- [TASK DIRECTIONS]: Transcribe the listing below from its opening line up to and including the line that contains "specification states."; reproduce nothing else.

START GIVEN INFORMATION

(** * The red-dot reaction-time engine of [main.py]

    A shallow embedding of the selection, hit-test, click-timing and
    persistence code of [AsteroidsDemo], and the properties of it that the
    specification states.

    What the program takes from its surroundings is made explicit:
    - the results of [randrange], of [time.perf_counter()] and of
      [datetime.now()] are read, call by call, from an environment [Env]
      that lists the outcomes in the order the calls receive them;
    - the outcome of the collision pass of a frame is carried by the frame
      event;
    - Python's [str] on a number is a parameter of the section that holds
      the click handler.

    [time.perf_counter()] returns a float number of seconds. Readings are
    rationals here and the subtraction is exact; what the development uses
    of the float subtraction is its sign and the comparison with zero,
    which rounding does not change. *)

From Stdlib Require Import Ascii QArith Lqa.
From stdpp Require Import base option list strings pretty.

Close Scope Q_scope.
Open Scope string_scope.
Open Scope list_scope.
Open Scope nat_scope.

(** ** The environment and the effect monad *)

(** A reading of [datetime.now()], as far as ["%H:%M:%S"] looks at it. *)
Record datetime := mkDatetime { hour : nat; minute : nat; second : nat }.

Record Env := mkEnv {
  draws : list nat;        (* what the calls of randrange return, in order *)
  perf : list Q;           (* what the calls of time.perf_counter() return *)
  wall : list datetime     (* what the calls of datetime.now() return *)
}.

(** A computation reads outcomes from the environment and returns the
    rest of it; [None] stands for a run that does not complete: an
    exception, or an environment that is not a record of this run (it ends
    before the run does, or holds an outcome the call cannot return). *)
Definition M (A : Type) : Type := Env -> option (A * Env).

#[export] Instance M_ret : MRet M := fun A a e => Some (a, e).
#[export] Instance M_bind : MBind M := fun A B f m e =>
  match m e with
  | Some (a, e') => f a e'
  | None => None
  end.

(** An operation that raises (an index out of range). *)
Definition lift {A} (o : option A) : M A := fun e =>
  match o with
  | Some a => Some (a, e)
  | None => None
  end.

(** [randrange(n)]: the next draw, which lies in [0, n). *)
Definition randrange (n : nat) : M nat := fun e =>
  match draws e with
  | d :: ds => if (d <? n)%nat then Some (d, mkEnv ds (perf e) (wall e)) else None
  | [] => None
  end.

(** [while reject(x): x = randrange(n)] on the list of draws. Every turn
    of the loop takes one draw, so the recursion is on that list; the loop
    that never meets an accepted draw has no result. *)
Fixpoint while_randrange (n : nat) (reject : nat -> bool) (x : nat)
    (ds : list nat) : option (nat * list nat) :=
  if reject x then
    match ds with
    | d :: ds' => if (d <? n)%nat then while_randrange n reject d ds' else None
    | [] => None
    end
  else Some (x, ds).

Definition redraw (n : nat) (reject : nat -> bool) (x : nat) : M nat := fun e =>
  match while_randrange n reject x (draws e) with
  | Some (y, ds) => Some (y, mkEnv ds (perf e) (wall e))
  | None => None
  end.

(** [time.perf_counter()]. *)
Definition perf_counter : M Q := fun e =>
  match perf e with
  | t :: ts => Some (t, mkEnv (draws e) ts (wall e))
  | [] => None
  end.

(** [datetime.now()]: hour in [0, 24), minute and second in [0, 60). *)
Definition valid_datetime (d : datetime) : bool :=
  ((hour d <? 24) && (minute d <? 60) && (second d <? 60))%nat.

Definition now : M datetime := fun e =>
  match wall e with
  | d :: ds => if valid_datetime d then Some (d, mkEnv (draws e) (perf e) ds) else None
  | [] => None
  end.

(** [.strftime("%H:%M:%S")]: three fields of two decimal digits. *)
Definition digit (d : nat) : ascii := ascii_of_nat (48 + d).
Lemma firstSession_never_restarts (c : Capabilities) (s : DetectionSettings) (o : Oracle) :
  NeverRestarts (firstSession c s o).
Proof.
  unfold firstSession.
  apply (Uses_complete (R := fun w w' => NeverRestarts w -> NeverRestarts w') o).
  - auto.
  - auto.
  - apply startBackgroundDetection_uses;
      try (intros; apply NeverRestarts_state; reflexivity).
    + intros w [F T]. split; [|exact T]. cbn. apply Forall_app. split; auto.
    + intros id w [F T]. split; [|exact T]. cbn.
      apply Forall_update_nth; auto.
  - split; constructor.
Qed.

Lemma deliverEnd_without_restart (id : nat) (w : World) :
  NeverRestarts w -> timers (deliverEnd id w) = [].
Proof.
  intros [F T]. unfold deliverEnd.
  destruct (nth_error (recognitions w) id) as [r|] eqn:E; [|exact T].
  unfold onend.
  assert (H : isBackgroundActive (rec_env r) = false).
  { rewrite Forall_forall in F. apply F. eapply nth_error_In; eauto. }
  rewrite H. exact T.
Qed.

(** Neither the end of the engine nor the restart timer calls the emergency
    callback. *)
Lemma voice_restart_keeps_callback (id : nat) (w : World) :
  emergencyCalls (deliverEnd id w) = emergencyCalls w /\
  emergencyCalls (timerFires w) = emergencyCalls w.
Proof.
  split.
  - unfold deliverEnd, onend. destruct (nth_error (recognitions w) id); auto.
    destruct (_ && _); reflexivity.
  - unfold timerFires, restartRecognition. destruct (timers w) as [|t ts]; auto.
    cbn. destruct (nth_error (recognitions w) (restarts t)) as [r|]; auto.
    destruct (rec_started r); reflexivity.
Qed.
Lemma navigateCarousel_no_images_witness :
  let result := example_result 0 in
  thumbnails result = []
  ∧ Carousel.current (Carousel.navigateCarousel (-1) (Carousel.card_carousel result))
    = (-1)%Z.
Proof.
  intros result.
  assert (thumbnails result = []) as Hnil by reflexivity.
  split; [exact Hnil|].
  exact (proj1 (navigateCarousel_no_images result Hnil)).
Defined.

End carousel.


(* ===================================================================== *)
(** * The image modal *)
(* ===================================================================== *)

Section modal.

Implicit Types (m : Modal.Modal) (d : Modal.Document) (s : State).

Lemma list_find_first {A} (P : A → Prop) `{!∀ x, Decision (P x)}
    (before : list A) x (after : list A) :
  Forall (λ y, ¬ P y) before → P x →
  list_find P (before ++ x :: after) = Some (length before, x).
Proof.
  intros Hbefore Hx. apply list_find_Some. split; [|split; [done|]].
  - by rewrite lookup_app_r, Nat.sub_diag by lia.
  - intros j y Hj Hlt. rewrite lookup_app_l in Hj by done.
    rewrite list.Forall_forall in Hbefore. apply Hbefore.
    by eapply list_elem_of_lookup_2.
Qed.
(** * Inception score (src/inception_score.py): a shallow embedding

    The development follows the source function [inception_score] and the
    preprocessing head of [Inception.__call__].  Python integers are [Z],
    array contents are lists, the thread of effects (the array store, the
    Chainer configuration, uninitialised memory, the classifier invocations)
    is an explicit state with exceptions.  The classes [Pooling2D], [Mixed],
    [Tower] and the layers of [Inception] follow: constructor expressions
    as a syntax tree, the objects they build, and [__call__] over an
    interpretation of Chainer's functions, one of which computes shapes.

    Scalars.  The arrays hold float32 values.  They are modelled as the
    reals extended with the IEEE-754 special values: arithmetic on finite
    values is exact (rounding, overflow and the sign of zero are abstracted
    away), while infinities and NaN behave as in IEEE-754, so that
    [log 0 = -inf] and [-inf - -inf = nan] as in NumPy.  A finite value of
    the model thus stands for a float32 value only as long as the
    computation stays in range; the theorems on the size of the scores
    are stated for rows that are probability distributions, for which the
    exponent is shown to lie between 0 and the logarithm of the number
    of rows. *)

From Stdlib Require Import ZArith Reals Lra Lia.
From stdpp Require Import base list strings.

(* ===================================================================== *)
(** ** Scalars *)

Inductive float : Type :=
| Fin (r : R)
| Inf (negative : bool)
| NaN.

Definition Rsign (r : R) : comparison :=
  if Rlt_dec 0 r then Gt else if Rlt_dec r 0 then Lt else Eq.

Definition fneg (x : float) : float :=
  match x with
  | Fin r => Fin (- r)
  | Inf s => Inf (negb s)
  | NaN => NaN
  end.

Definition fadd (x y : float) : float :=
  match x, y with
  | NaN, _ | _, NaN => NaN
  | Fin a, Fin b => Fin (a + b)
  | Fin _, Inf s | Inf s, Fin _ => Inf s
  | Inf s, Inf t => if Bool.eqb s t then Inf s else NaN
  end.

Definition fsub (x y : float) : float := fadd x (fneg y).

Definition fmul (x y : float) : float :=
  match x, y with
  | NaN, _ | _, NaN => NaN
  | Fin a, Fin b => Fin (a * b)
  | Fin a, Inf s | Inf s, Fin a =>
      match Rsign a with
      | Gt => Inf s
      | Lt => Inf (negb s)
      | Eq => NaN
      end
  | Inf s, Inf t => Inf (xorb s t)
  end.

Definition fdiv (x y : float) : float :=
  match x, y with
  | NaN, _ | _, NaN => NaN
  | Fin a, Fin b =>
      match Rsign b with
      | Eq => match Rsign a with
              | Gt => Inf false
              | Lt => Inf true
              | Eq => NaN
              end
      | _ => Fin (a / b)
      end
  | Fin _, Inf _ => Fin 0
  | Inf s, Fin b => match Rsign b with Lt => Inf (negb s) | _ => Inf s end
  | Inf _, Inf _ => NaN
  end.

Definition flog (x : float) : float :=
  match x with
  | Fin r => match Rsign r with
             | Gt => Fin (ln r)
             | Eq => Inf true
             | Lt => NaN
             end
  | Inf false => Inf false
  | Inf true => NaN
  | NaN => NaN
  end.

Definition fexp (x : float) : float :=
  match x with
  | Fin r => Fin (exp r)
  | Inf false => Inf false
  | Inf true => Fin 0
  | NaN => NaN
  end.

Definition fsqrt (x : float) : float :=
  match x with
  | Fin r => match Rsign r with Lt => NaN | _ => Fin (sqrt r) end
  | Inf false => Inf false
  | Inf true => NaN
  | NaN => NaN
  end.

(** [float(k)] for a count [k]. *)
Definition of_nat (k : nat) : float := Fin (INR k).

(* ===================================================================== *)
(** ** One-dimensional reductions of the array module [xp] *)

(** [xp.sum(v)]: accumulation from the additive identity. *)
Definition fsum (v : list float) : float := fold_left fadd v (Fin 0).

(** [xp.mean(v)]: the sum divided by the number of entries; the mean of an
    empty vector is [0/0 = nan]. *)
Definition fmean (v : list float) : float := fdiv (fsum v) (of_nat (length v)).

(** [xp.std(v)] with its default [ddof = 0]: the deviations from the mean
    are squared, averaged over the number of entries, and the root is
    taken. *)
Definition fstd (v : list float) : float :=
  let m := fmean v in
  fsqrt (fmean (map (fun x => let d := fsub x m in fmul d d) v)).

END GIVEN INFORMATION

- [FINISHED EXERCISE]:
(** * The red-dot reaction-time engine of [main.py]

    A shallow embedding of the selection, hit-test, click-timing and
    persistence code of [AsteroidsDemo], and the properties of it that the
    specification states.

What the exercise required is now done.